Problem description: Please transcribe all of the records precisely.

[Saved entries]
- - - - -

(** * cc-profiles: profile lifecycle, shared-configuration links, launcher file

    A shallow embedding of the TypeScript sources
    [utils/validation.ts], [utils/paths.ts], [utils/fs.ts],
    [core/symlinks.ts], [core/profile.ts], [core/shell.ts] and
    [core/claude.ts], of the prompts, colours and messages of [ui/] and
    of the commands [create], [remove] and [list], with the properties
    of the specification settled against them and further properties
    of the code.

    Conventions of the embedding.
    - A JavaScript string is a [string]; one [ascii] stands for one UTF-16
      code unit, so the strings covered are those whose code units are
      below 256.  A file holds its decoded text.
    - The file system is a finite map from paths to nodes.  A path is the
      list of its components below the home directory, which is the root
      of the modelled tree.
    - Functions that touch the file system are written in a state and
      exception monad over that map.
    - A command runs in a second monad that also records what the
      terminal shows; the answers of the user, the colours and the
      child processes are fields of a class. *)

From Stdlib Require Import Ascii String DecimalString.
From stdpp Require Import gmap strings list fin_maps sorting.

Set Warnings "-register-all".

Open Scope string_scope.
Open Scope list_scope.

(** ** JavaScript strings *)

Module JsString.

Definition code (c : ascii) : nat := nat_of_ascii c.

Definition between (lo hi : nat) (c : ascii) : bool :=
  (lo <=? code c)%nat && (code c <=? hi)%nat.

(** The double quote, kept out of string literals. *)
Definition dquote : string := String (ascii_of_nat 34) EmptyString.

Fixpoint all_chars (p : ascii -> bool) (s : string) : bool :=
  match s with
  | EmptyString => true
  | String c rest => p c && all_chars p rest
  end.

Fixpoint map_chars (f : ascii -> ascii) (s : string) : string :=
  match s with
  | EmptyString => EmptyString
  | String c rest => String (f c) (map_chars f rest)
  end.

(** [String.prototype.toLowerCase] on code units below 256: the letters
    A-Z, and the Latin-1 capitals U+00C0..U+00DE except U+00D7, move up
    by 32; every other code unit is kept. *)
Definition lower_char (c : ascii) : ascii :=
  if between 65 90 c then ascii_of_nat (code c + 32)
  else if between 192 222 c && negb (code c =? 215)%nat
       then ascii_of_nat (code c + 32)
       else c.

Definition toLowerCase (s : string) : string := map_chars lower_char s.
(** X5: with a decomposition of the usual shape, data and inducing
    locations as wide as the first kernel's input dimension, and at least as
    many data rows as any dimension the stack steps down to, construction
    succeeds, and every layer holds inducing locations as wide as its own
    kernel's input dimension, with the row count of [Z]. *)
Theorem stack_is_well_posed
        (X Y Z : matrix T) (k0 : kernel kernel_body)
        (rest : list (kernel kernel_body))
        (num_outputs_arg : option nat) (mean_function_arg : mean_function custom_mf) :
  svd_shape svd_Vh ->
  ncols X = input_dim k0 -> ncols Z = input_dim k0 ->
  enough_rows (nrows X) (k0 :: rest) ->
  exists ls,
    DGP_layers svd_Vh X Y Z (k0 :: rest) num_outputs_arg mean_function_arg
    = Ok ls
    /\ Forall (fun l => ncols (layer_Z l) = input_dim (kern l)
                        /\ nrows (layer_Z l) = nrows Z) ls.
Proof.
  intros Hsvd HX HZ Hrows.
  assert (Hloop : forall (ks : list (kernel kernel_body)) (k : kernel kernel_body)
                         (X1 Z1 : matrix T)
                         (acc : list (SVGP_Layer kernel_body custom_mf)),
             ncols X1 = input_dim k -> ncols Z1 = input_dim k ->
             nrows X1 = nrows X -> nrows Z1 = nrows Z ->
             enough_rows (nrows X) (k :: ks) ->
             exists X' Z' new,
               inner_layers svd_Vh (X1, Z1, acc)
                            (combine (removelast (k :: ks)) (tl (k :: ks)))
               = Ok (X', Z', acc ++ new)
               /\ ncols Z' = input_dim (last ks k) /\ nrows Z' = nrows Z
               /\ Forall (fun l => ncols (layer_Z l) = input_dim (kern l)
                                   /\ nrows (layer_Z l) = nrows Z) new).
  { induction ks as [|k1 ks IH]; intros k X1 Z1 acc HX1 HZ1 HrX HrZ Hen.
    - exists X1, Z1, []. simpl. rewrite app_nil_r. auto.
    - destruct Hen as (Hdrop & Hen).
      destruct (Hsvd X1) as (HV & Hmin).
      destruct (inner_layer_shapes X1 Z1 acc k k1 HX1 HZ1 HV)
        as (X2 & Z2 & mf & Estep & HX2 & HZ2 & HrX2 & HrZ2).
      { intros Hlt. specialize (Hdrop Hlt). lia. }
      destruct (IH k1 X2 Z2 (acc ++ [SVGP k Z1 (input_dim k1) mf]))
        as (X' & Z' & new & Erun & HcZ & HrZ' & Hall); try congruence.
      exists X', Z', (SVGP k Z1 (input_dim k1) mf :: new).
      rewrite adjacent_cons. cbn [inner_layers]. rewrite Estep. cbn [rbind].
      rewrite Erun, <- app_assoc.
      split; [reflexivity|]. split; [rewrite last_cons; exact HcZ|].
      split; [exact HrZ'|].
      constructor; [simpl; auto | exact Hall]. }
  destruct (Hloop rest k0 X Z [] HX HZ eq_refl eq_refl Hrows)
    as (X' & Z' & new & Erun & HcZ & HrZ & Hall).
  unfold DGP_layers. rewrite Erun. cbn [rbind]. rewrite last_kernel_cons.
  eexists. split; [reflexivity|].
  simpl. apply Forall_app. split; [exact Hall|].
  constructor; [simpl; auto | constructor].
Qed.

(** Stepping up with running matrices that are not [d_in] wide. *)
Lemma inner_layer_up_raise (X Z : matrix T)
      (ls : list (SVGP_Layer kernel_body custom_mf))
      (kin kout : kernel kernel_body) :
  input_dim kin < input_dim kout ->
  ncols Z <> input_dim kin \/ ncols X <> input_dim kin ->
  inner_layer svd_Vh (X, Z, ls) (kin, kout) = Raise ValueError.
Proof.
  intros Hlt Hbad.
  assert (Hne : (input_dim kin =? input_dim kout) = false)
    by (apply Nat.eqb_neq; lia).
  unfold inner_layer. rewrite Hne, transition_W_up by lia. cbn [rbind].
  destruct (Nat.eq_dec (ncols Z) (input_dim kin)) as [HZ | HZ].
  - destruct (dot_ok Z (padded_identity (T:=T) (input_dim kin)
                                        (input_dim kout - input_dim kin)))
      as (Z' & EZ & _); [now rewrite nrows_padded_identity|].
    rewrite EZ. cbn [rbind]. rewrite dot_raise; [reflexivity|].
    rewrite nrows_padded_identity. destruct Hbad; [contradiction | assumption].
  - rewrite dot_raise; [reflexivity|]. now rewrite nrows_padded_identity.
Qed.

- - - - -

Output for this exercise:
(** * cc-profiles: profile lifecycle, shared-configuration links, launcher file

    A shallow embedding of the TypeScript sources
    [utils/validation.ts], [utils/paths.ts], [utils/fs.ts],
    [core/symlinks.ts], [core/profile.ts], [core/shell.ts] and
    [core/claude.ts], of the prompts, colours and messages of [ui/] and
    of the commands [create], [remove] and [list], with the properties
    of the specification settled against them and further properties
    of the code.

    Conventions of the embedding.
    - A JavaScript string is a [string]; one [ascii] stands for one UTF-16
      code unit, so the strings covered are those whose code units are
      below 256.  A file holds its decoded text.
    - The file system is a finite map from paths to nodes.  A path is the
      list of its components below the home directory, which is the root
      of the modelled tree.
    - Functions that touch the file system are written in a state and
      exception monad over that map.
    - A command runs in a second monad that also records what the
      terminal shows; the answers of the user, the colours and the
      child processes are fields of a class. *)

From Stdlib Require Import Ascii String DecimalString.
From stdpp Require Import gmap strings list fin_maps sorting.

Set Warnings "-register-all".

Open Scope string_scope.
Open Scope list_scope.

(** ** JavaScript strings *)

Module JsString.

Definition code (c : ascii) : nat := nat_of_ascii c.

Definition between (lo hi : nat) (c : ascii) : bool :=
  (lo <=? code c)%nat && (code c <=? hi)%nat.

(** The double quote, kept out of string literals. *)
Definition dquote : string := String (ascii_of_nat 34) EmptyString.

Fixpoint all_chars (p : ascii -> bool) (s : string) : bool :=
  match s with
  | EmptyString => true
  | String c rest => p c && all_chars p rest
  end.

Fixpoint map_chars (f : ascii -> ascii) (s : string) : string :=
  match s with
  | EmptyString => EmptyString
  | String c rest => String (f c) (map_chars f rest)
  end.

(** [String.prototype.toLowerCase] on code units below 256: the letters
    A-Z, and the Latin-1 capitals U+00C0..U+00DE except U+00D7, move up
    by 32; every other code unit is kept. *)
Definition lower_char (c : ascii) : ascii :=
  if between 65 90 c then ascii_of_nat (code c + 32)
  else if between 192 222 c && negb (code c =? 215)%nat
       then ascii_of_nat (code c + 32)
       else c.

Definition toLowerCase (s : string) : string := map_chars lower_char s.
(** X5: with a decomposition of the usual shape, data and inducing
    locations as wide as the first kernel's input dimension, and at least as
    many data rows as any dimension the stack steps down to, construction
    succeeds, and every layer holds inducing locations as wide as its own
    kernel's input dimension, with the row count of [Z]. *)
Theorem stack_is_well_posed
        (X Y Z : matrix T) (k0 : kernel kernel_body)
        (rest : list (kernel kernel_body))
        (num_outputs_arg : option nat) (mean_function_arg : mean_function custom_mf) :
  svd_shape svd_Vh ->
  ncols X = input_dim k0 -> ncols Z = input_dim k0 ->
  enough_rows (nrows X) (k0 :: rest) ->
  exists ls,
    DGP_layers svd_Vh X Y Z (k0 :: rest) num_outputs_arg mean_function_arg
    = Ok ls
    /\ Forall (fun l => ncols (layer_Z l) = input_dim (kern l)
                        /\ nrows (layer_Z l) = nrows Z) ls.
Proof.
  intros Hsvd HX HZ Hrows.
  assert (Hloop : forall (ks : list (kernel kernel_body)) (k : kernel kernel_body)
                         (X1 Z1 : matrix T)
                         (acc : list (SVGP_Layer kernel_body custom_mf)),
             ncols X1 = input_dim k -> ncols Z1 = input_dim k ->
             nrows X1 = nrows X -> nrows Z1 = nrows Z ->
             enough_rows (nrows X) (k :: ks) ->
             exists X' Z' new,
               inner_layers svd_Vh (X1, Z1, acc)
                            (combine (removelast (k :: ks)) (tl (k :: ks)))
               = Ok (X', Z', acc ++ new)
               /\ ncols Z' = input_dim (last ks k) /\ nrows Z' = nrows Z
               /\ Forall (fun l => ncols (layer_Z l) = input_dim (kern l)
                                   /\ nrows (layer_Z l) = nrows Z) new).
  { induction ks as [|k1 ks IH]; intros k X1 Z1 acc HX1 HZ1 HrX HrZ Hen.
    - exists X1, Z1, []. simpl. rewrite app_nil_r. auto.
    - destruct Hen as (Hdrop & Hen).
      destruct (Hsvd X1) as (HV & Hmin).
      destruct (inner_layer_shapes X1 Z1 acc k k1 HX1 HZ1 HV)
        as (X2 & Z2 & mf & Estep & HX2 & HZ2 & HrX2 & HrZ2).
      { intros Hlt. specialize (Hdrop Hlt). lia. }
      destruct (IH k1 X2 Z2 (acc ++ [SVGP k Z1 (input_dim k1) mf]))
        as (X' & Z' & new & Erun & HcZ & HrZ' & Hall); try congruence.
      exists X', Z', (SVGP k Z1 (input_dim k1) mf :: new).
      rewrite adjacent_cons. cbn [inner_layers]. rewrite Estep. cbn [rbind].
      rewrite Erun, <- app_assoc.
      split; [reflexivity|]. split; [rewrite last_cons; exact HcZ|].
      split; [exact HrZ'|].
      constructor; [simpl; auto | exact Hall]. }
  destruct (Hloop rest k0 X Z [] HX HZ eq_refl eq_refl Hrows)
    as (X' & Z' & new & Erun & HcZ & HrZ & Hall).
  unfold DGP_layers. rewrite Erun. cbn [rbind]. rewrite last_kernel_cons.
  eexists. split; [reflexivity|].
  simpl. apply Forall_app. split; [exact Hall|].
  constructor; [simpl; auto | constructor].
Qed.

(** Stepping up with running matrices that are not [d_in] wide. *)
Lemma inner_layer_up_raise (X Z : matrix T)
      (ls : list (SVGP_Layer kernel_body custom_mf))
      (kin kout : kernel kernel_body) :
  input_dim kin < input_dim kout ->
  ncols Z <> input_dim kin \/ ncols X <> input_dim kin ->
  inner_layer svd_Vh (X, Z, ls) (kin, kout) = Raise ValueError.
Proof.
  intros Hlt Hbad.
  assert (Hne : (input_dim kin =? input_dim kout) = false)
    by (apply Nat.eqb_neq; lia).
  unfold inner_layer. rewrite Hne, transition_W_up by lia. cbn [rbind].
  destruct (Nat.eq_dec (ncols Z) (input_dim kin)) as [HZ | HZ].
  - destruct (dot_ok Z (padded_identity (T:=T) (input_dim kin)
                                        (input_dim kout - input_dim kin)))
      as (Z' & EZ & _); [now rewrite nrows_padded_identity|].
    rewrite EZ. cbn [rbind]. rewrite dot_raise; [reflexivity|].
    rewrite nrows_padded_identity. destruct Hbad; [contradiction | assumption].
  - rewrite dot_raise; [reflexivity|]. now rewrite nrows_padded_identity.
Qed.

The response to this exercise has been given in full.